Exercise brief ▸
Locate all lines in the data below that hold "result" and show them.

-- Available data follows --

Lemma foldl_uniqueStep l acc x :
  coherent (l ++ acc) → NoDup (Key <$> acc) →
  (x ∈ foldl uniqueStep acc l ↔ x ∈ l ∨ x ∈ acc) ∧ NoDup (Key <$> foldl uniqueStep acc l).
Proof.
  revert acc. induction l as [|r l IH]; intros acc Hc Hnd; cbn [foldl].
  { rewrite elem_of_nil. split; [tauto|done]. }
  assert (coherent (r :: acc)) as Hc'.
  { intros a b Ha Hb. apply Hc; [rewrite elem_of_app, elem_of_cons; rewrite elem_of_cons in Ha; tauto|].
    rewrite elem_of_app, elem_of_cons. rewrite elem_of_cons in Hb. tauto. }
  assert (∀ y, y ∈ uniqueStep acc r ↔ y = r ∨ y ∈ acc) as Hu by (intros y; by apply uniqueStep_elem).
  destruct (IH (uniqueStep acc r)) as [H1 H2].
  - intros a b Ha Hb. apply Hc; [rewrite elem_of_app, elem_of_cons; rewrite elem_of_app, Hu in Ha; tauto|].
    rewrite elem_of_app, elem_of_cons. rewrite elem_of_app, Hu in Hb. tauto.
  - by apply (uniqueStep_elem acc r r).
  - split; [|done]. rewrite H1, Hu, elem_of_cons. tauto.
Qed.

Lemma elem_of_orderedUnique l x : coherent l → x ∈ orderedUnique l ↔ x ∈ l.
Proof.
  intros Hc. unfold orderedUnique, sortResources. rewrite elem_of_isort.
  destruct (foldl_uniqueStep l [] x) as [-> _]; [by rewrite app_nil_r|constructor|].
  rewrite elem_of_nil. tauto.
Qed.

(** ** Queries *)

(** A query that the index answers *)
Definition query_ok (q : WorkloadQuery) : Prop := queryValid q = true ∧ query_keys q ≠ [].

Lemma HasWorkload_spec s t q :
  set_ok s → HasWorkload s t q = true ↔ ∃ r, r ∈ ListWorkloads s t q.
Proof.
  intros Hs. rewrite HasWorkload_ListWorkloads, bool_decide_eq_true.
  split; [|intros (r & Hr) E; rewrite E in Hr; by apply elem_of_nil in Hr].
  destruct (ListWorkloads s t q) as [|r l]; [done|]. intros _. exists r. left.
Qed.
(** A delta for everything that is selected *)
Definition selects_all `{Selector} (T : string) (request : GenerationRequest) (d : GeneratedDelta) : Prop :=
  ∃ target, converges (sv_sent (gr_Subscription request)) d target
    ∧ ∀ x r, target !! x = Some r ↔
        selects T (gr_Scope request) (gr_Subscription request) (gr_Snapshot request) r ∧ XDSName r = x.

Class SelectorLaws (T : string) (generate : GenerationRequest → result GeneratedDelta) `{Selector} := {
  (** The selection does not depend on what was sent. *)
  sl_view scope v v' n r : sv_wildcard v = sv_wildcard v' → sv_names v = sv_names v' →
    sees scope v n r = sees scope v' n r;
  sl_selectable scope v v' n : sv_wildcard v = sv_wildcard v' → sv_names v = sv_names v' →
    selectable scope v n → selectable scope v' n;
  sl_identity scope : scope_proper (sees_identity scope);
  (** Wire names are unique in a selection. *)
  sl_unique scope v n a b : served T n → selectable scope v n →
    selects T scope v n a → selects T scope v n b → XDSName a = XDSName b → a = b;
  sl_full request : gr_TypeURL request = T → gr_Full request = true → served T (gr_Snapshot request) →
    ssorted (sv_names (gr_Subscription request)) →
    selectable (gr_Scope request) (gr_Subscription request) (gr_Snapshot request) →
    ∃ d, generate request = Ok d ∧ plain_delta d ∧ selects_all T request d;
  sl_incremental request : gr_TypeURL request = T → gr_Full request = false →
    FullFor (gr_Update request) T = false →
    generate request = Ok (generateIncremental request
      (sees (gr_Scope request) (gr_Subscription request) (gr_Snapshot request)) None
      (sees_identity (gr_Scope request)));
  (** The store announces whatever enters or leaves a selection. *)
  sl_notifies scope v before after changes :
    served T before → served T after → published before after changes → ssorted (sv_names v) →
    selectable scope v before → selectable scope v after →
    notifies (sees_identity scope) (selects T scope v before) (selects T scope v after)
      (Candidates (updateBetween before after changes) T);
  (** A recovering watch may skip notices about foreign resources. *)
  sl_owned scope v n r : tracksAcks T = true → selects T scope v n r → scopeAllows scope r = true;
  sl_owned_identity scope i name : tracksAcks T = true → scoped_identity (sees_identity scope) i = true →
    scopeAllows scope (mkResource (mkKey T name) "" None [] "" (id_Facts i)) = true;
  (** A reconciliation of single names leaves the other names as they were. *)
  sl_demand scope n w0 w request w' view rest :
    ws_started w0 = true → watch_core w = watch_core (applySubscription w0 request).1 →
    ws_sent w = ws_sent (applySubscription w0 request).1 → ws_wildcard w = false →
    served T n → selectable scope (newSubscriptionView w0) n → selectable scope (newSubscriptionView w) n →
    demandReconciliationView n T scope w (dr_Subscribe request) (dr_Unsubscribe request) = (w', Some view) →
    w' = w ∧ ∃ d, generate (fullRequest scope T view n (dr_Subscribe request)) = Ok d ∧ plain_delta d
      ∧ (stale_in (sees_identity scope) (selects T scope (newSubscriptionView w0) n) rest (ws_sent w0) →
         stale_in (sees_identity scope) (selects T scope (newSubscriptionView w) n) rest
           (applied (ws_sent w) d));
  (** Direct Workloads and extension configurations keep other state. *)
  sl_type : T ≠ WorkloadType ∧ T ≠ ExtensionConfigurationType
}.

(** ** One watch *)

Lemma ssorted_sortedNames names : ssorted (sortedNames names).
Proof.
  unfold sortedNames. apply sorted_NoDup_ssorted; [apply sort_strings_sorted|].
  unfold sort_strings. rewrite isort_Permutation. apply NoDup_elements.
Qed.

Section watch.
Context (T : string) (generate : GenerationRequest → result GeneratedDelta) `{SelectorLaws T generate}.
Context (send : DeltaResponse → option string) (now : Z) (scope : ClientScope).

(** What the client of a watch should have *)
Definition wants (w : watchState) (n : ResourceSet) : Resource → Prop :=
  selects T scope (newSubscriptionView w) n.

#[local] Instance wants_dec w n r : Decision (wants w n r).
Proof. unfold wants. apply _. Defined.

(** The watch is stale only in what the candidates announce. *)
Definition stale (w : watchState) (n : ResourceSet) (cands : list Candidate) : Prop :=
  stale_in (sees_identity scope) (wants w n) cands (ws_sent w).

(** What every watch of the type satisfies *)
Record watch_ok (w : watchState) : Prop := mkWatchOk {
  wo_started : ws_started w = true;
  wo_tracks : ws_trackAcks w = tracksAcks T;
  wo_pending : ws_pending w = ∅;
  wo_idle : untracked_idle w
}.

Definition fits (w : watchState) (n : ResourceSet) : Prop :=
  served T n ∧ selectable scope (newSubscriptionView w) n.

Lemma wants_core w w' n r : watch_core w = watch_core w' → wants w n r ↔ wants w' n r.
Proof.
  intros E. injection E as E1 E2 _ _. unfold wants, selects.
  rewrite (sl_view scope (newSubscriptionView w) (newSubscriptionView w') n r); [done|done|].
  unfold newSubscriptionView. cbn. by rewrite E2.
Qed.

-- Available data concluded --

Answer ▸
Class SelectorLaws (T : string) (generate : GenerationRequest → result GeneratedDelta) `{Selector} := {
Context (T : string) (generate : GenerationRequest → result GeneratedDelta) `{SelectorLaws T generate}.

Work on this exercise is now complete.